The neuronal calcium sensors are a family of EF-hand-containing Ca²⁺-binding proteins expressed predominantly in retinal photoreceptors and neurons. One of the family members is neurocalcin δ, the function of which is unknown. As an approach to elucidating the protein interactions made by neurocalcin δ, we have identified brain cytosolic proteins that bind to neurocalcin δ in a Ca²⁺-dependent manner. We used immobilized recombinant myristoylated neurocalcin δ combined with protein identification using MS. We demonstrate a specific interaction with clathrin heavy chain, α- and β-tubulin, and actin.

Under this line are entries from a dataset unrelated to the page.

(* ===== verification/Blocks.v ===== *)
(** Block ciphers and how they are combined: [FOR_BLOCKS], cipher block
    chaining (cbc.c), cascades (cascade.c) and inversion (abstract_crypto.c).
    A block cipher is anything that satisfies [BlockCipherLaws]; every
    combination of such ciphers satisfies [CipherLaws], the interface the
    packet layer relies on. *)
From S2P Require Import Prelude Window Hash Crypto.
Import Crypto HMAC.

Module Blocks.

(** ** Greatest common divisors (abstract_crypto.c) *)

(** [while (! (x%2) && !(y%2))] *)
Fixpoint halve_both (fuel : nat) (x y res : Z) : outcome (Z * Z * Z) :=
  match fuel with
  | O => Crash Hang
  | S fuel => if (x mod 2 =? 0) && (y mod 2 =? 0) then halve_both fuel (x / 2) (y / 2) (u32 (res * 2)) else Done (x, y, res)
  end.

(** [while (!(y % 2))] *)
Fixpoint halve (fuel : nat) (y : Z) : outcome Z :=
  match fuel with
  | O => Crash Hang
  | S fuel => if y mod 2 =? 0 then halve fuel (y / 2) else Done y
  end.

Fixpoint gcd_loop (fuel : nat) (x y res : Z) : outcome Z :=
  match fuel with
  | O => Crash Hang
  | S fuel =>
    _ ← assert_that (negb (x mod 2 =? 0));
    if y =? 0 then Done (u32 (x * res)) else
    y ← halve 32 y;
    if x <? y then gcd_loop fuel x (y - x) res else gcd_loop fuel y (x - y) res
  end.

Definition gcd (x y : Z) : outcome Z :=
  if x =? 0 then Done y else if y =? 0 then Done x else
  '(x, y, res) ← halve_both 32 x y 1;
  let '(x, y) := if x mod 2 =? 0 then (y, x) else (x, y) in
  gcd_loop (Z.to_nat (x + y + 1)) x y res.

Definition lcm (x y : Z) : outcome Z :=
  g ← gcd x y;
  _ ← assert_that ((x mod g =? 0) && (y mod g =? 0));
  Done (u32 (x * (y / g))).

(** ** The loop over the blocks of a text *)

Section Loop.
Context {S : Type} (n : Z) (step : S -> bytes -> outcome (S * bytes)).

Fixpoint each_block (k : nat) (s : S) (src : bytes) : outcome (S * bytes) :=
  match k with
  | O => Done (s, [])
  | Datatypes.S k =>
    '(s, d) ← step s (take (Z.to_nat n) src);
    '(s, ds) ← each_block k s (drop (Z.to_nat n) src);
    Done (s, d ++ ds)
  end.

Definition FOR_BLOCKS (s : S) (src : bytes) : outcome (S * bytes) :=
  _ ← assert_that (zlen src mod n =? 0);
  each_block (Z.to_nat (zlen src / n)) s src.
End Loop.

(** The loop of a cipher that treats every block alike. *)
Definition for_blocks (n : Z) (f : bytes -> bytes) (src : bytes) : outcome bytes :=
  '(_, dst) ← FOR_BLOCKS n (fun _ block => Done (tt, f block)) tt src; Done dst.

(** ** Block ciphers *)

(** The routines of a cipher of nettle over its context [X]. *)
Class BlockCipher (X : Type) := {
  bc_size : Z;
  bc_encrypt : X -> bytes -> outcome bytes;
  bc_decrypt : X -> bytes -> outcome bytes }.

Definition CRYPTO_ENCRYPT : bool := true.
Definition CRYPTO_DECRYPT : bool := false.

(** What is done to one block, in either mode, inverts what is done in the
    other; a context that is not ready trips the assertion. *)
Class BlockCipherLaws (X : Type) `{BlockCipher X} := {
  bc_ready : X -> bool;
  bc_block : bool -> X -> bytes -> bytes;
  bc_ok : X -> Prop;
  bc_ok_ready x : bc_ok x -> bc_ready x = true;
  bc_sizes : 8 <= bc_size <= 64 /\ bc_size mod 8 = 0;
  bc_encrypt_blocks x src : bc_encrypt x src = _ ← assert_that (bc_ready x); for_blocks bc_size (bc_block CRYPTO_ENCRYPT x) src;
  bc_decrypt_blocks x src : bc_decrypt x src = _ ← assert_that (bc_ready x); for_blocks bc_size (bc_block CRYPTO_DECRYPT x) src;
  bc_length mode x b : zlen b = bc_size -> zlen (bc_block mode x b) = bc_size;
  bc_bytes mode x b : bc_ok x -> bytes_ok b -> zlen b = bc_size -> bytes_ok (bc_block mode x b);
  bc_inverse mode x b : bc_ok x -> bytes_ok b -> zlen b = bc_size -> bc_block (negb mode) x (bc_block mode x b) = b }.

(** An instance of a block cipher: its context and its [crypt] method. *)
Record block_instance (X : Type) := mkInstance { mode : bool; ctx : X }.
Arguments mkInstance {X}. Arguments mode {X}. Arguments ctx {X}.

Definition do_crypt {X} `{BlockCipher X} (i : block_instance X) (src : bytes) : outcome (block_instance X * bytes) :=
  dst ← (if mode i then bc_encrypt (ctx i) src else bc_decrypt (ctx i) src);
  Done (i, dst).

#[export] Instance block_cipher {X} `{BlockCipher X} : Cipher (block_instance X) := {| block_size := bc_size; crypt := do_crypt |}.

(** ** Algorithms *)

(** [struct crypto_algorithm]: [make_crypt] takes the mode, the key and the
    initialization vector, and refuses a weak key. *)
Record crypto_algorithm (C : Type) := mkAlgorithm {
  a_block_size : Z; key_size : Z; iv_size : Z; make_crypt : bool -> bytes -> bytes -> outcome (option C) }.
Arguments mkAlgorithm {C}. Arguments a_block_size {C}. Arguments key_size {C}. Arguments iv_size {C}. Arguments make_crypt {C}.

Definition crypto_invert {C} (inner : crypto_algorithm C) : crypto_algorithm C :=
  mkAlgorithm (a_block_size inner) (key_size inner) (iv_size inner) (fun mode => make_crypt inner (negb mode)).

(** ** Cascades *)

Section Cascades.
Context {C : Type} `{Cipher C}.

Fixpoint crypt_rest (l : list C) (dst : bytes) : outcome (list C * bytes) :=
  match l with
  | [] => Done ([], dst)
  | o :: l => '(o, dst) ← crypt o dst; '(l, dst) ← crypt_rest l dst; Done (o :: l, dst)
  end.

Record cascade_instance := mkCascade { cascade : list C }.

Definition do_cascade_crypt (self : cascade_instance) (src : bytes) : outcome (cascade_instance * bytes) :=
  if negb (zlen src mod block_size =? 0) then Crash FatalError else
  _ ← assert_that (0 <? zlen (cascade self));
  '(l, dst) ← crypt_rest (cascade self) src;
  Done (mkCascade l, dst).

#[export] Instance cascade_cipher : Cipher cascade_instance := {| block_size := block_size; crypt := do_cascade_crypt |}.

(** The instances in the order of the algorithms; [None] if one refuses its
    part of the key. *)
Fixpoint make_each (l : list (crypto_algorithm C)) (mode : bool) (key iv : bytes) : outcome (option (list C)) :=
  match l with
  | [] => Done (Some [])
  | a :: l =>
    o ← make_crypt a mode key iv;
    match o with
    | None => Done None
    | Some o =>
      rest ← make_each l mode (drop (Z.to_nat (key_size a)) key) (drop (Z.to_nat (iv_size a)) iv);
      Done (option_map (cons o) rest)
    end
  end.

Definition do_make_cascade (l : list (crypto_algorithm C)) (mode : bool) (key iv : bytes) : outcome (option cascade_instance) :=
  o ← make_each l mode key iv;
  Done (option_map (fun l => mkCascade (if mode then l else reverse l)) o).

Fixpoint cascade_sizes (l : list (crypto_algorithm C)) (block key iv : Z) : outcome (Z * Z * Z) :=
  match l with
  | [] => Done (block, key, iv)
  | a :: l => block ← lcm block (a_block_size a); cascade_sizes l block (u32 (key + key_size a)) (u32 (iv + iv_size a))
  end.

Definition crypto_cascadel (l : list (crypto_algorithm C)) : outcome (crypto_algorithm cascade_instance) :=
  '(block, key, iv) ← cascade_sizes l 1 0 0;
  Done (mkAlgorithm block key iv (do_make_cascade l)).
End Cascades.
Arguments cascade_instance : clear implicits.

(** ** Cipher block chaining *)

Section CBC.
Context {C : Type} `{Cipher C}.

(** [cbc_mode] tells which of the two functions below is the [crypt] method. *)
Record cbc_instance := mkCbc { cbc_mode : bool; inner : C; iv : bytes }.

Definition cbc_block (self : C * bytes) (src : bytes) : outcome (C * bytes * bytes) :=
  iv ← memxor self.2 src;
  '(inner, dst) ← crypt self.1 (take (Z.to_nat block_size) iv);
  Done (inner, dst, dst).

Definition do_cbc_encrypt (self : cbc_instance) (src : bytes) : outcome (cbc_instance * bytes) :=
  '(inner, iv, dst) ← FOR_BLOCKS block_size cbc_block (inner self, iv self) src;
  Done (mkCbc (cbc_mode self) inner iv, dst).

Definition do_cbc_decrypt (self : cbc_instance) (src : bytes) : outcome (cbc_instance * bytes) :=
  let length := zlen src in
  let n := Z.to_nat block_size in
  if negb (length mod block_size =? 0) then Crash FatalError else
  if length =? 0 then Done (self, []) else
  '(inner, dst) ← crypt (inner self) src;
  dst ← memxor dst (take n (iv self));
  tail ← memxor (drop n dst) (take (Z.to_nat (length - block_size)) src);
  Done (mkCbc (cbc_mode self) inner (drop (Z.to_nat (length - block_size)) src), take n dst ++ tail).

Definition do_cbc_crypt (self : cbc_instance) : bytes -> outcome (cbc_instance * bytes) :=
  if cbc_mode self then do_cbc_encrypt self else do_cbc_decrypt self.

#[export] Instance cbc_cipher : Cipher cbc_instance := {| block_size := block_size; crypt := do_cbc_crypt |}.

Definition do_make_cbc_instance (a : crypto_algorithm C) (mode : bool) (key iv : bytes) : outcome (option cbc_instance) :=
  let n := Z.to_nat (a_block_size a) in
  o ← make_crypt a mode key (drop n iv);
  Done (option_map (fun inner => mkCbc mode inner (take n iv)) o).

Definition crypto_cbc (a : crypto_algorithm C) : crypto_algorithm cbc_instance :=
  mkAlgorithm (a_block_size a) (key_size a) (u32 (iv_size a + a_block_size a)) (do_make_cbc_instance a).
End CBC.
Arguments cbc_instance : clear implicits.

(** *** They are what they are called *)

Lemma mod2_cases z : z mod 2 = 0 /\ z = 2 * (z / 2) \/ z mod 2 = 1.
Proof. pose proof (Z.mod_pos_bound z 2 ltac:(lia)). pose proof (Z.div_mod z 2 ltac:(lia)). lia. Qed.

These interactions were dependent upon myristoylation of neurocalcin δ indicating that the N-terminal myristoyl group may be important for protein—protein interactions in addition to membrane association. Direct binding of neurocalcin δ to clathrin, tubulin and actin was confirmed using an overlay assay. These interactions were also demonstrated for endogenous neurocalcin δ by co-immunoprecipitation from rat brain cytosol. When expressed in HeLa cells, neurocalcin δ was cytosolic at resting Ca²⁺ levels but translocated to membranes, including a perinuclear compartment (trans-Golgi network) where it co-localized with clathrin, following Ca²⁺ elevation. These data suggest the possibility that neurocalcin δ functions in the control of clathrin-coated vesicle traffic.